The times are turbulent and exciting. Frank Jaenicke, chairman of the association of Saab contract partners in Germany, gave the Mitteldeutsche Zeitung an interview on the future of Saab in his view.

Frank Jaenicke has been a car dealer for 20 years. So his job is to sell cars. But for at least two years, Jaenicke must also be professional optimist. Because the Halle is Saab dealer. And not only that: He is also CEO of the Association of Saab Contracting Partners Germany. The top German Saab seller said a good two years ago: "I believe in a future for Saab." This was shortly after the troubled Swedish carmaker, which at the time still belonged to the US car maker General Motors (GM), applied for bankruptcy protection. Today the sentence sounds a little different: "If I don't believe in Saab's future, who will?"

Jaenicke owns a neat car shop in Halle-Ost. Sunbeams fall through large windows onto white tiles. Next to a shiny black Saab model is a black leather couch. "Saab still stands for elegance that does not look pretentious," says the dealership boss. The vehicle was also called “Architect Ferrari” in the old Federal Republic of Germany in the 80s. The Saab 900, which is still driven by many enthusiasts today, is legendary. Saab was at the forefront of technology at the time. The car manufacturer was the first to use the turbo, which is standard in many vehicles today. Above all, the Swedes achieved something early on that is important for all successful manufacturers today: an emotional bond between drivers and the brand. “Driving a Saab is also an attitude towards life that expresses freedom and independence,” says Jaenicke. “We have incredibly loyal customers.” Without them, the brand would probably no longer exist today.

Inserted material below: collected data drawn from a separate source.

(** The operands on the stack, and what the invariant says. *)
Ltac start_with h n :=
  intros [pc st m c e] Hi Hn Hready Hcode; pose proof (frame_refl h _ Hi) as Hf; pose proof (i_pc _ _ Hi) as Hpc;
  pose proof (i_mem _ _ Hi) as Hmem; pose proof (i_contract _ _ Hi) as Hc; pose proof (co_self _ _ Hc) as Hself;
  cbn [s_pc s_mem s_contract s_stack] in *; apply Nat2Z.inj_le in Hn; cbn [arity fst] in Hn; take_stack st n; cbn [execute_].

Section ops.
Context {word : Uint256} {wspec : Uint256Spec} {vms : VMState} {rel : StateRel}.
Context (hash : bytes -> Hash) {laws : StateLaws hash} (hash_inj : Inj (=) (=) hash).
Context (env : Env) (calls : Calls) (E : Prop).

(** [f] behaves as described. *)
Definition plain_spec (f : executionFunc) : Prop := forall s, inv hash s -> Z.of_nat (arity f).1 <= len (s_stack s) ->
  mem_ready (memOf f) s -> (halts f = false -> s_pc s < len (c_Code (s_contract s))) -> wp E (execute_ env calls f) (plain_post hash f s) s.

Ltac start n := start_with hash n.

(** ** Arithmetic, the environment and the stack *)

Definition stack_only (f : executionFunc) : bool :=
  match f with
  | F_opAdd | F_opSub | F_opMul | F_opDiv | F_opSdiv | F_opMod | F_opSmod | F_opExp | F_opSignExtend | F_opLt | F_opGt | F_opSlt
  | F_opSgt | F_opEq | F_opAnd | F_opOr | F_opXor | F_opByte | F_opSHL | F_opSHR | F_opSAR | F_opAddmod | F_opMulmod | F_opNot
  | F_opIszero | F_opBalance | F_opExtCodeSize | F_opExtCodeHash1052 | F_opExtCodeHash | F_opBlobHash
  | F_opSload | F_opTload | F_opAddress | F_opOrigin | F_opCaller | F_opCallValue | F_opCallDataSize | F_opReturnDataSize
  | F_opCodeSize | F_opGasprice | F_opCoinbase | F_opTimestamp | F_opNumber | F_opDifficulty | F_opRandom | F_opGasLimit
  | F_opSelfBalance | F_opChainID | F_opBaseFee | F_opBlobBaseFee | F_opPc | F_opMsize | F_opGas | F_opPush0 | F_opPop
  | F_opJumpdest | F_opStop => true
  | _ => false
  end.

Frank Jaenicke, (PHOTO: ARCHIVE / STEDLER)
Frank Jaenicke, (PHOTO: ARCHIVE / STEDLER)

Saab has not been financially successful for a long time. Even the parent company GM, the second largest car maker in the world, suffered losses for years. In early 2010, the Dutch company Spyker - one of the smallest car manufacturers in the world - bought Saab. A good 32 vehicles were manufactured in 000. But again and again the tapes rest in Trollhättan, Sweden. The entry of the Chinese car dealer Pangda apparently does not change this, which now makes millions available again.

For the German Saab sellers, the uncertainty is poison. Around 1 Saab were sold in Germany last year. According to Jaenicke, there are still 700 authorized dealers. Two years ago it was around 80. The sales figures are poor. Jaenicke sold 100 Saab at two locations last year. “In good years we sold 20 Saab.” Without the sale of cars from other brands, the business would hardly be possible any more. The downward trend is still down to the substance. Jaenicke sold his Magdeburg dealership in March. “We have to stay financially liquid. I concentrate on Halle. "

The car dealer has high hopes for new models. The Saab 9-5 station wagon will be launched in the fall. "The testers gave the vehicle very good marks," explains Jaenicke. Saab is also entering the sporty off-road vehicle segment with the new 9-4X. Both vehicles were developed under the aegis of GM. But is that enough to make the Swedish manufacturer strong again?

Renowned German automotive experts are skeptical. Ferdinand Dudenhöffer, professor of automotive economics at the Center Automotive Research at the University of Duisburg-Essen, says: "Saab has no chance in its current form." With a total of 30 vehicles per year, the cost structures are so miserable that production does not pay off. Even a larger investor does not change that. Competitor BMW produces almost 000 million vehicles a year. “The Saab brand is no longer big,” says Stefan Schwarz from the Center for Automobile Management. The reputation suffered as a result.

Saab dealer Jaenicke knows all of these negative assessments. And yet he and many other German dealerships are not giving up. They hope that Saab can survive well in the niche in cooperation with large manufacturers such as BMW. "Few other car brands would have survived the turbulence like in the past two years," says Jaenicke. “Now things are looking up again. The sales figures are increasing, ”says the car dealer. Or is this the job optimist speaking?